- [What the task asks]:
Produce a verbatim copy of the entries listed below.

- [Records provided]:
(* ===== verification/Serial.v ===== *)
(** * The serial ports (hal/rhs_hal_serial, internal/hal_rs232.c, internal/hal_rs485.c)

    The ports' state, functions and interrupt handlers over the interrupt table of
    [Interrupt], for the three PLC boards (XL and L are an STM32F765, M an STM32F103xE). The
    registers of the USARTs and of the DMA, ST's drivers and the rserial library are the
    parameter [SerialHw]. hal_rs422.c is not part of the build; log lines are left out. *)

From S2P Require Import Prelude Interrupt Gpio.

(** ** Boards *)

Definition has_serial (b : board) : bool := match b with BMPLC_XL | BMPLC_L | BMPLC_M => true | _ => false end.
(** The STM32F765: its USARTs clear flags by ICR, its DMA has streams. *)
Definition stm32f7 (b : board) : bool := match b with BMPLC_M => false | _ => true end.

Definition RHSHalSerialIdRS232 : Z := 0.
Definition RHSHalSerialIdRS485 : Z := 1.
Definition RHSHalSerialIdRS422 : Z := 2.
Definition RHSHalSerialIdMax (b : board) : Z := match b with BMPLC_XL => 2 | _ => 3 end.

Inductive usart := USART3 | USART6 | UART4 | UART5.
#[global] Instance usart_eq_dec : EqDecision usart.
Proof. solve_decision. Defined.
Inductive dma_stream := DMA1_Stream3 | DMA2_Stream1 | DMA2_Stream6 | DMA1_Channel1.

Definition RHS_INTERFACE_RS232 : usart := USART3.
Definition RHS_INTERRUPT_RS232 : RHSHalInterruptId := RHSHalInterruptIdUsart3.
Definition RHS_DMA_TX_RS232 (b : board) : RHSHalInterruptId :=
  if stm32f7 b then RHSHalInterruptIdDMA1Stream3 else RHSHalInterruptIdDMA1Channel2.
Definition RHS_INTERFACE_RS485 (b : board) : usart := if stm32f7 b then USART6 else UART5.
Definition RHS_INTERRUPT_RS485 (b : board) : RHSHalInterruptId :=
  if stm32f7 b then RHSHalInterruptIdUsart6 else RHSHalInterruptIdUart5.
Definition RHS_DMA_TX_RS485 (b : board) : RHSHalInterruptId :=
  if stm32f7 b then RHSHalInterruptIdDMA2Stream6 else RHSHalInterruptIdDMA1Channel2.
Definition RHS_DMA_RX_RS485 (b : board) : RHSHalInterruptId :=
  if stm32f7 b then RHSHalInterruptIdDMA2Stream1 else RHSHalInterruptIdDMA1Channel3.

(** [switch (id)] *)
Inductive serial_case := case_rs232 | case_rs485 | case_rs422 | case_default.
Definition serial_switch (b : board) (id : Z) : serial_case :=
  if id =? RHSHalSerialIdRS232 then case_rs232
  else if id =? RHSHalSerialIdRS485 then case_rs485
  else if (id =? RHSHalSerialIdRS422) && (RHSHalSerialIdMax b =? 3) then case_rs422
  else case_default.

(** ** Events and flags *)

Definition RHSHalSerialRxEventData : Z := Z.shiftl 1 0.
Definition RHSHalSerialRxEventIdle : Z := Z.shiftl 1 1.
Definition RHSHalSerialRxEventFrameError : Z := Z.shiftl 1 2.
Definition RHSHalSerialRxEventNoiseError : Z := Z.shiftl 1 3.
Definition RHSHalSerialRxEventOverrunError : Z := Z.shiftl 1 4.

(** The bits of ISR and ICR (of SR on the STM32F103xE). *)
Definition USART_ISR_PE : Z := Z.shiftl 1 0.
Definition USART_ISR_FE : Z := Z.shiftl 1 1.
Definition USART_ISR_NE : Z := Z.shiftl 1 2.
Definition USART_ISR_ORE : Z := Z.shiftl 1 3.
Definition USART_ISR_IDLE : Z := Z.shiftl 1 4.
Definition USART_ISR_RXNE : Z := Z.shiftl 1 5.
Definition USART_CR3_DMAR : Z := Z.shiftl 1 6.
Definition USART_CR3_DMAT : Z := Z.shiftl 1 7.

Definition RHS_HAL_SERIAL_DMA_BUFFER_SIZE : Z := 1024.

Inductive flow_ctrl := FLOW_CTRL_NONE | FLOW_CTRL_DE.

(** The calls that set a DMA stream up, with their values. *)
Inductive dma_setting :=
  | LL_DMA_SetChannelSelection (channel : Z)
  | LL_DMA_SetDataTransferDirection (to_periph : bool)
  | LL_DMA_SetPeriphAddress (u : usart) (transmit : bool)
  | LL_DMA_SetStreamPriorityLevel_LOW | LL_DMA_SetMode_NORMAL
  | LL_DMA_SetPeriphIncMode (inc : bool) | LL_DMA_SetMemoryIncMode (inc : bool)
  | LL_DMA_SetPeriphSize_BYTE | LL_DMA_SetMemorySize_BYTE | LL_DMA_DisableFifoMode.

(** A pin's set-up: the clocks it needs and HAL_GPIO_Init with its argument. *)
Inductive pin_step :=
  | HAL_RCC_USART_CLK_ENABLE (u : usart) | HAL_RCC_GPIO_CLK_ENABLE (p : gpio_port)
  | HAL_GPIO_Init (p : gpio_port) (init : GPIO_InitTypeDef).

(** The peripherals, and rserial with its handles, one per entry of [rhs_hal_serial]. *)
Class SerialHw (H : Type) := {
  get_IPSR : H -> Z;
  HAL_RCCEx_PeriphCLKConfig : usart -> H -> bool * H;
  serial_pin : pin_step -> H -> H;
  rserial_open : Z -> usart -> Z -> flow_ctrl -> H -> H;
  rserial_close : Z -> H -> H;
  (** [rserial.uart.Instance] *)
  rserial_Instance : Z -> H -> usart;
  USART_ISR : usart -> H -> Z;
  write_ICR : usart -> Z -> H -> H;
  set_CR3 : usart -> Z -> H -> H;
  LL_USART_IsEnabled : usart -> H -> bool;
  LL_USART_IsActiveFlag_TXE : usart -> H -> bool * H;
  LL_USART_TransmitData8 : usart -> Z -> H -> H;
  LL_USART_ReceiveData8 : usart -> H -> Z * H;
  LL_USART_EnableIT_RXNE : usart -> H -> H;
  (** HAL_GPIO_WritePin of GPIOA's pin 15, the driver enable of the PLC M. *)
  write_PA15 : bool -> H -> H;
  LL_AHB1_GRP1_EnableClock : dma_stream -> H -> H;
  clear_EN : dma_stream -> H -> H;
  read_EN : dma_stream -> H -> bool * H;
  LL_DMA_Set : dma_stream -> dma_setting -> H -> H;
  LL_DMA_SetMemoryAddress : dma_stream -> Z -> H -> H;
  LL_DMA_SetDataLength : dma_stream -> Z -> H -> H;
  LL_DMA_GetDataLength : dma_stream -> H -> Z;
  LL_DMA_EnableStream : dma_stream -> H -> H;
  LL_DMA_DisableStream : dma_stream -> H -> H;
  LL_DMA_EnableIT_TC : dma_stream -> H -> H;
  LL_DMA_DisableIT_TC : dma_stream -> H -> H;
  (** The flags of half transfer, transfer complete and transfer error. *)
  LL_DMA_IsActiveFlag_HT : dma_stream -> H -> bool;
  LL_DMA_IsActiveFlag_TC : dma_stream -> H -> bool;
  LL_DMA_IsActiveFlag_TE : dma_stream -> H -> bool;
  LL_DMA_ClearFlag_HT : dma_stream -> H -> H;
  LL_DMA_ClearFlag_TC : dma_stream -> H -> H;
  LL_DMA_ClearFlag_TE : dma_stream -> H -> H
}.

- [Output for this task]:
(* ===== verification/Serial.v ===== *)
(** * The serial ports (hal/rhs_hal_serial, internal/hal_rs232.c, internal/hal_rs485.c)

    The ports' state, functions and interrupt handlers over the interrupt table of
    [Interrupt], for the three PLC boards (XL and L are an STM32F765, M an STM32F103xE). The
    registers of the USARTs and of the DMA, ST's drivers and the rserial library are the
    parameter [SerialHw]. hal_rs422.c is not part of the build; log lines are left out. *)

From S2P Require Import Prelude Interrupt Gpio.

(** ** Boards *)

Definition has_serial (b : board) : bool := match b with BMPLC_XL | BMPLC_L | BMPLC_M => true | _ => false end.
(** The STM32F765: its USARTs clear flags by ICR, its DMA has streams. *)
Definition stm32f7 (b : board) : bool := match b with BMPLC_M => false | _ => true end.

Definition RHSHalSerialIdRS232 : Z := 0.
Definition RHSHalSerialIdRS485 : Z := 1.
Definition RHSHalSerialIdRS422 : Z := 2.
Definition RHSHalSerialIdMax (b : board) : Z := match b with BMPLC_XL => 2 | _ => 3 end.

Inductive usart := USART3 | USART6 | UART4 | UART5.
#[global] Instance usart_eq_dec : EqDecision usart.
Proof. solve_decision. Defined.
Inductive dma_stream := DMA1_Stream3 | DMA2_Stream1 | DMA2_Stream6 | DMA1_Channel1.

Definition RHS_INTERFACE_RS232 : usart := USART3.
Definition RHS_INTERRUPT_RS232 : RHSHalInterruptId := RHSHalInterruptIdUsart3.
Definition RHS_DMA_TX_RS232 (b : board) : RHSHalInterruptId :=
  if stm32f7 b then RHSHalInterruptIdDMA1Stream3 else RHSHalInterruptIdDMA1Channel2.
Definition RHS_INTERFACE_RS485 (b : board) : usart := if stm32f7 b then USART6 else UART5.
Definition RHS_INTERRUPT_RS485 (b : board) : RHSHalInterruptId :=
  if stm32f7 b then RHSHalInterruptIdUsart6 else RHSHalInterruptIdUart5.
Definition RHS_DMA_TX_RS485 (b : board) : RHSHalInterruptId :=
  if stm32f7 b then RHSHalInterruptIdDMA2Stream6 else RHSHalInterruptIdDMA1Channel2.
Definition RHS_DMA_RX_RS485 (b : board) : RHSHalInterruptId :=
  if stm32f7 b then RHSHalInterruptIdDMA2Stream1 else RHSHalInterruptIdDMA1Channel3.

(** [switch (id)] *)
Inductive serial_case := case_rs232 | case_rs485 | case_rs422 | case_default.
Definition serial_switch (b : board) (id : Z) : serial_case :=
  if id =? RHSHalSerialIdRS232 then case_rs232
  else if id =? RHSHalSerialIdRS485 then case_rs485
  else if (id =? RHSHalSerialIdRS422) && (RHSHalSerialIdMax b =? 3) then case_rs422
  else case_default.

(** ** Events and flags *)

Definition RHSHalSerialRxEventData : Z := Z.shiftl 1 0.
Definition RHSHalSerialRxEventIdle : Z := Z.shiftl 1 1.
Definition RHSHalSerialRxEventFrameError : Z := Z.shiftl 1 2.
Definition RHSHalSerialRxEventNoiseError : Z := Z.shiftl 1 3.
Definition RHSHalSerialRxEventOverrunError : Z := Z.shiftl 1 4.

(** The bits of ISR and ICR (of SR on the STM32F103xE). *)
Definition USART_ISR_PE : Z := Z.shiftl 1 0.
Definition USART_ISR_FE : Z := Z.shiftl 1 1.
Definition USART_ISR_NE : Z := Z.shiftl 1 2.
Definition USART_ISR_ORE : Z := Z.shiftl 1 3.
Definition USART_ISR_IDLE : Z := Z.shiftl 1 4.
Definition USART_ISR_RXNE : Z := Z.shiftl 1 5.
Definition USART_CR3_DMAR : Z := Z.shiftl 1 6.
Definition USART_CR3_DMAT : Z := Z.shiftl 1 7.

Definition RHS_HAL_SERIAL_DMA_BUFFER_SIZE : Z := 1024.

Inductive flow_ctrl := FLOW_CTRL_NONE | FLOW_CTRL_DE.

(** The calls that set a DMA stream up, with their values. *)
Inductive dma_setting :=
  | LL_DMA_SetChannelSelection (channel : Z)
  | LL_DMA_SetDataTransferDirection (to_periph : bool)
  | LL_DMA_SetPeriphAddress (u : usart) (transmit : bool)
  | LL_DMA_SetStreamPriorityLevel_LOW | LL_DMA_SetMode_NORMAL
  | LL_DMA_SetPeriphIncMode (inc : bool) | LL_DMA_SetMemoryIncMode (inc : bool)
  | LL_DMA_SetPeriphSize_BYTE | LL_DMA_SetMemorySize_BYTE | LL_DMA_DisableFifoMode.

(** A pin's set-up: the clocks it needs and HAL_GPIO_Init with its argument. *)
Inductive pin_step :=
  | HAL_RCC_USART_CLK_ENABLE (u : usart) | HAL_RCC_GPIO_CLK_ENABLE (p : gpio_port)
  | HAL_GPIO_Init (p : gpio_port) (init : GPIO_InitTypeDef).

(** The peripherals, and rserial with its handles, one per entry of [rhs_hal_serial]. *)
Class SerialHw (H : Type) := {
  get_IPSR : H -> Z;
  HAL_RCCEx_PeriphCLKConfig : usart -> H -> bool * H;
  serial_pin : pin_step -> H -> H;
  rserial_open : Z -> usart -> Z -> flow_ctrl -> H -> H;
  rserial_close : Z -> H -> H;
  (** [rserial.uart.Instance] *)
  rserial_Instance : Z -> H -> usart;
  USART_ISR : usart -> H -> Z;
  write_ICR : usart -> Z -> H -> H;
  set_CR3 : usart -> Z -> H -> H;
  LL_USART_IsEnabled : usart -> H -> bool;
  LL_USART_IsActiveFlag_TXE : usart -> H -> bool * H;
  LL_USART_TransmitData8 : usart -> Z -> H -> H;
  LL_USART_ReceiveData8 : usart -> H -> Z * H;
  LL_USART_EnableIT_RXNE : usart -> H -> H;
  (** HAL_GPIO_WritePin of GPIOA's pin 15, the driver enable of the PLC M. *)
  write_PA15 : bool -> H -> H;
  LL_AHB1_GRP1_EnableClock : dma_stream -> H -> H;
  clear_EN : dma_stream -> H -> H;
  read_EN : dma_stream -> H -> bool * H;
  LL_DMA_Set : dma_stream -> dma_setting -> H -> H;
  LL_DMA_SetMemoryAddress : dma_stream -> Z -> H -> H;
  LL_DMA_SetDataLength : dma_stream -> Z -> H -> H;
  LL_DMA_GetDataLength : dma_stream -> H -> Z;
  LL_DMA_EnableStream : dma_stream -> H -> H;
  LL_DMA_DisableStream : dma_stream -> H -> H;
  LL_DMA_EnableIT_TC : dma_stream -> H -> H;
  LL_DMA_DisableIT_TC : dma_stream -> H -> H;
  (** The flags of half transfer, transfer complete and transfer error. *)
  LL_DMA_IsActiveFlag_HT : dma_stream -> H -> bool;
  LL_DMA_IsActiveFlag_TC : dma_stream -> H -> bool;
  LL_DMA_IsActiveFlag_TE : dma_stream -> H -> bool;
  LL_DMA_ClearFlag_HT : dma_stream -> H -> H;
  LL_DMA_ClearFlag_TC : dma_stream -> H -> H;
  LL_DMA_ClearFlag_TE : dma_stream -> H -> H
}.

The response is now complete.